Вчера шел спектакль, в котором я не беру участие. Единственный, где Кир играет главную роль. Я не выдержал и где-то в середине второго акта покинул зал во время музыкального отступления, в твердой уверенности, что никто не заметил.
— Кир, без обид. Твоя неизгладимая улыбочка все рушит. Тебе противопоказано играть в комедиях. Кто-то — не помню кто — сказал, что комедия это трагедия, которая произошла с другими. И чем серьезнее и честнее играешь в предлагаемых обстоятельствах, тем интересней и смешнее зрителю. А ты постоянно на полурасколе. Тебе явно плевать и что жена пропала, и что следующий брак под угрозой. Ты хочешь лишь любыми средствами смешить публику. И сам аж подпрыгиваешь от восторга, что она ржет. Нет, братан, это не театр. Это клоунада.
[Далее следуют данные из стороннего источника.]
(** ** Year nodes *)

Lemma merge_year_step y ns :
  let ns' := merge_node "Year" "year" (VInt y) [("yearString", Some (VStr (pretty y)))] ns in
  has_year y ns' ∧ ∀ y', has_year y' ns → has_year y' ns'.
Proof.
  cbn zeta. unfold merge_node.
  destruct (existsb (matches "Year" "year" (VInt y)) ns) eqn:He.
  - apply existsb_exists in He as (n & Hin & Hm).
    apply list_elem_of_In, list_elem_of_lookup in Hin as [i Hi].
    assert (Hupd : ∀ m, matches "Year" "year" (VInt y) m = true →
      has_label "Year" (set_props [("yearString", Some (VStr (pretty y)))] m) = true
      ∧ prop (set_props [("yearString", Some (VStr (pretty y)))] m) "year" = Some (VInt y)
      ∧ prop (set_props [("yearString", Some (VStr (pretty y)))] m) "yearString"
        = Some (VStr (pretty y))).
    { intros m Hmm. apply andb_true_iff in Hmm as [Hl Hp].
      apply bool_decide_eq_true_1 in Hp.
      split; [exact Hl|]. split.
      - unfold prop in *. cbn. by rewrite lookup_insert_ne.
      - unfold prop. cbn. by rewrite lookup_insert_eq. }
    split.
    + exists i, (set_props [("yearString", Some (VStr (pretty y)))] n).
      split; [|by apply Hupd]. rewrite list_lookup_fmap, Hi. cbn. by rewrite Hm.
    + intros y' (i' & n' & Hi' & Hl' & Hy' & Hs').
      destruct (matches "Year" "year" (VInt y) n') eqn:Hm'.
      * assert (y' = y) as ->.
        { apply andb_true_iff in Hm' as [_ Hp]. apply bool_decide_eq_true_1 in Hp.
          congruence. }
        exists i', (set_props [("yearString", Some (VStr (pretty y)))] n').
        split; [|by apply Hupd]. rewrite list_lookup_fmap, Hi'. cbn. by rewrite Hm'.
      * exists i', n'. split; [|done]. rewrite list_lookup_fmap, Hi'. cbn. by rewrite Hm'.
  - split.
    + exists (length ns). eexists. split.
      * rewrite lookup_app_r by done. by rewrite Nat.sub_diag.
      * split; [|split].
        -- unfold has_label. cbn. apply bool_decide_eq_true_2. set_solver.
        -- unfold prop. cbn. by rewrite lookup_insert_ne.
        -- unfold prop. cbn. by rewrite lookup_insert_eq.
    + intros y' (i' & n' & Hi' & Hrest). exists i', n'. split; [|done].
      by apply lookup_app_l_Some.
Qed.

Lemma tx_run_years ys view w :
  ∃ view',
    tx_run drv (year_query <$> ys) view w =
      (Return view', {| db := db w; ran := ran w ++ (year_query <$> ys); log := log w |})
    ∧ rels view' = rels view
    ∧ (∀ y, y ∈ ys → has_year y (nodes view'))
    ∧ (∀ y, has_year y (nodes view) → has_year y (nodes view')).
Proof.
  revert view w. induction ys as [|y ys IH]; intros view w.
  - exists view. cbn. rewrite app_nil_r. destruct w. repeat split; try done.
    intros y Hy. by apply elem_of_nil in Hy.
  - cbn [fmap list_fmap tx_run]. unfold year_query at 1.
    cbn [neo4j merge_set to_prop eval_sets].
    destruct (merge_year_step y (nodes view)) as [Hnew Hold].
    set (view1 := {| nodes := merge_node "Year" "year" (VInt y)
                                [("yearString", Some (VStr (pretty y)))] (nodes view);
                     rels := rels view |}).
    destruct (IH view1 {| db := db w; ran := ran w ++ [year_query y]; log := log w |})
      as (view' & Htx & Hrels & Hys & Hkeep).
    exists view'. split; [|split; [|split]].
    + rewrite Htx. cbn. by rewrite <- app_assoc.
    + by rewrite Hrels.
    + intros y' Hy'. apply elem_of_cons in Hy' as [->|Hy'].
      * by apply Hkeep.
      * by apply Hys.
    + intros y' Hy'. by apply Hkeep, Hold.
Qed.

(** X19: [create_year_nodes] never fails on the store: it returns the
    number of years from [start_year] to [end_year] (0 when the range is
    empty), leaves the relationships alone, and afterwards the database
    holds, for every year of the range, a Year node with that [year] and
    its decimal [yearString]. *)
Theorem create_year_nodes_creates_every_year start_year end_year w :
  let r := create_year_nodes drv start_year end_year w in
  r.1 = Return (Z.max 0 (end_year - start_year + 1))
  ∧ rels (db r.2) = rels (db w)
  ∧ ∀ y, (start_year ≤ y ≤ end_year)%Z → has_year y (nodes (db r.2)).
Proof.
  cbn zeta. unfold create_year_nodes, bind.
  rewrite LayerExtras.execute_batch_unfold. unfold year_queries.
  destruct (tx_run_years (range_from start_year (end_year + 1)) (db w) w)
    as (view' & -> & Hrels & Hys & _).
  cbn. split; [|split; [done|]].
  - f_equal. unfold range_from. rewrite !length_fmap, length_seq. lia.
  - intros y Hy. apply Hys. unfold range_from.
    apply list_elem_of_fmap. exists (Z.to_nat (y - start_year)).
    split; [lia|]. apply elem_of_seq. lia.
Qed.
End Linking.

Lemma linkage_links_every_pair_witness :
  let w' := (create_customer_contact_relationships Scenario.neo4j
               (new_world ScenarioMore.with_gap)).2 in
  {| rel_type := "HAS_CONTACT"; rel_src := 0; rel_dst := 1 |} ∈ rels (db w').
Proof.
  intros w'.
  destruct (linkage_links_every_pair Scenario.clock Scenario.no_aggregates
              Scenario.unreachable Contact (new_world ScenarioMore.with_gap))
    as (_ & _ & Hlink).
  eapply (Hlink 1 0 _ _ (VStr "c-1")); reflexivity.
Defined.

Lemma create_year_nodes_creates_every_year_witness :
  let r := create_year_nodes Scenario.neo4j 2024 2025 (new_world empty_db) in
  r.1 = Return 2%Z ∧ has_year 2025 (nodes (db r.2)).
Proof.
  intros r.
  destruct (create_year_nodes_creates_every_year Scenario.clock Scenario.no_aggregates
              Scenario.unreachable 2024 2025 (new_world empty_db))
    as (Hcount & _ & Hyears).
  split; [exact Hcount|]. apply Hyears. lia.
Defined.
End GraphExtras.

(** * Further properties of the period nodes and the metrics *)

Module PeriodExtras.
Import Graph Layer LayerMore GraphMore LayerFacts StoreFacts.

Lemma elem_of_range_from a b x : x ∈ range_from a b ↔ (a ≤ x < b)%Z.
Proof.
  unfold range_from. rewrite list_elem_of_fmap. split.
  - intros (i & -> & Hi). apply elem_of_seq in Hi. lia.
  - intros Hx. exists (Z.to_nat (x - a)). split; [lia|]. apply elem_of_seq. lia.
Qed.

Lemma length_range_from a b : Z.of_nat (length (range_from a b)) = Z.max 0 (b - a).
Proof. unfold range_from. rewrite length_fmap, length_seq. lia. Qed.

Lemma length_bind_const {A B} (f : A → list B) k (l : list A) :
  (∀ x, length (f x) = k) → length (l ≫= f) = k * length l.
Proof.
  intros Hf. induction l as [|x l IH]; cbn; [lia|].
  rewrite length_app, Hf, IH. lia.
Qed.

(** X20: the statements of [create_month_nodes] refer only to quarters
    that [create_quarter_nodes] creates for the same range of years, and
    those refer only to years that [create_year_nodes] creates: each
    month's [quarter_id] and [year] are those of one quarter statement,
    whose [year] is that of one year statement. *)
Theorem months_refer_to_created_quarters start_year end_year q :
  q ∈ month_queries start_year end_year →
  ∃ q' y,
    q' ∈ quarter_queries start_year end_year
    ∧ year_query y ∈ year_queries start_year end_year
    ∧ statement_params q' !! "quarter_id" = statement_params q !! "quarter_id"
    ∧ statement_params q' !! "year" = statement_params q !! "year"
    ∧ statement_params q !! "year" = Some (PInt y).
Proof.
  unfold month_queries, quarter_queries, year_queries.
  intros Hq. apply list_elem_of_bind in Hq as (y & Hq & Hy).
  apply list_elem_of_fmap in Hq as (m & -> & Hm).
  apply elem_of_range_from in Hm.
  exists (quarter_query y ((m - 1) / 3 + 1)), y. split; [|split].
  - apply list_elem_of_bind. exists y. split; [|done].
    apply list_elem_of_fmap. eexists. split; [done|].
    apply elem_of_range_from.
    assert (0 ≤ (m - 1) / 3 < 4)%Z; [|lia].
    split; [apply Z.div_pos; lia|apply Z.div_lt_upper_bound; lia].
  - apply list_elem_of_fmap. by exists y.
  - unfold quarter_query, month_query. cbn [statement_params].
    split; [|split]; by simplify_map_eq.
Qed.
— Ты бывает тоже смешишь публику.
— Но делаю это серьезно. Я не смеюсь вместе с ними. Кирилл отвел взгляд в сторону. Поиграл желваками.
Не понимаю, что его задело. Критика моя конструктивна. И куда полезней, чем лживая хвальба. А я бы легко соврал, будь он мне неприятен. Кир не оценил моего расположения.
— А как тебе Алена?
Она из молодых. Я знал, что он ей симпатизировал. И мне она очень нравилась. Однако не беря это все во внимание, я сказал:
— Кир, с таким тихим и тонким голоском ей прямая дорога в Крижопольский театр для глухонемых.
Нахмурясь, Кир потупил взор. Потом вздохнул и кисло улыбнулся:
— Ну не всем же быть гениями. Тут у меня вырвалось:
— Да ладно тебе. Я гений лишь на вашем фоне. Он посмотрел мне в глаза и медленно произнес:
— Может быть. А то странно как-то, такой талант среди нас пропадает, а на большом экране — другие лица.
В ответ я фыркнул:
— «Чины людьми даются, а люди могут обмануться». Но врать не стану, укол был чувствительным. Затем он спросил:
— Еще стопочку?
Почему мне показалась, почудилась, послышалась в его хриплом голосе нотка ехидства?
— Нет, — говорю, — спасибо. Я лучше молочного коктейля выпью.
Он удивился:
— Молочный коктейль после водки? Ну ты кикабидзе!
— Кикабидзе? — переспрашиваю недоуменно.
— То есть… нет. Я хотел сказать… Камикадзе! Оговорился.
Я не склонен, подобно Фрейду, видеть, а точнее сказать, слышать и находить какой-то скрытый, тонкий смысл во всех оговорках без исключения. Хотя бывают такие огово-рочки, невольно заставляющие задуматься.
Как-то у нас во всем здании погас свет. Карманчик и Самочка в этот драматический момент находились в уборной. Самойленко испугалась, запаниковала, Наташа же сохраняла относительное спокойствие.
— Иди на голос, — сказала она. — Не волнуйся, я здесь.
В кромешной тьме Самочка сделала два маленьких неуверенных шажка и с Дрожью в голосе произнесла:
— Где ты? Я тебя ненавижу!
Потом она клятвенно уверяла, что занервничала и оговорилась, что на самом деле хотела сказать «я тебя не вижу». Думаю, что так оно и было.
Тем не менее, смеясь, мы с Волошуком стали предлагать варианты того, что еще она, занервничав, могла сказать Карманчику.
«Где ты? Я тебя не обижу».
«Где ты? О тебе помнит рыжий».
«Где ты? У тебя мои лыжи».
«Где ты? Я тебе вырву грыжу».
«Где ты? Кто тебя лижет?»
«Где ты? У тебя попа ниже».
Оговорки — обычное дело. Оговорки со сцены — отдельная тема.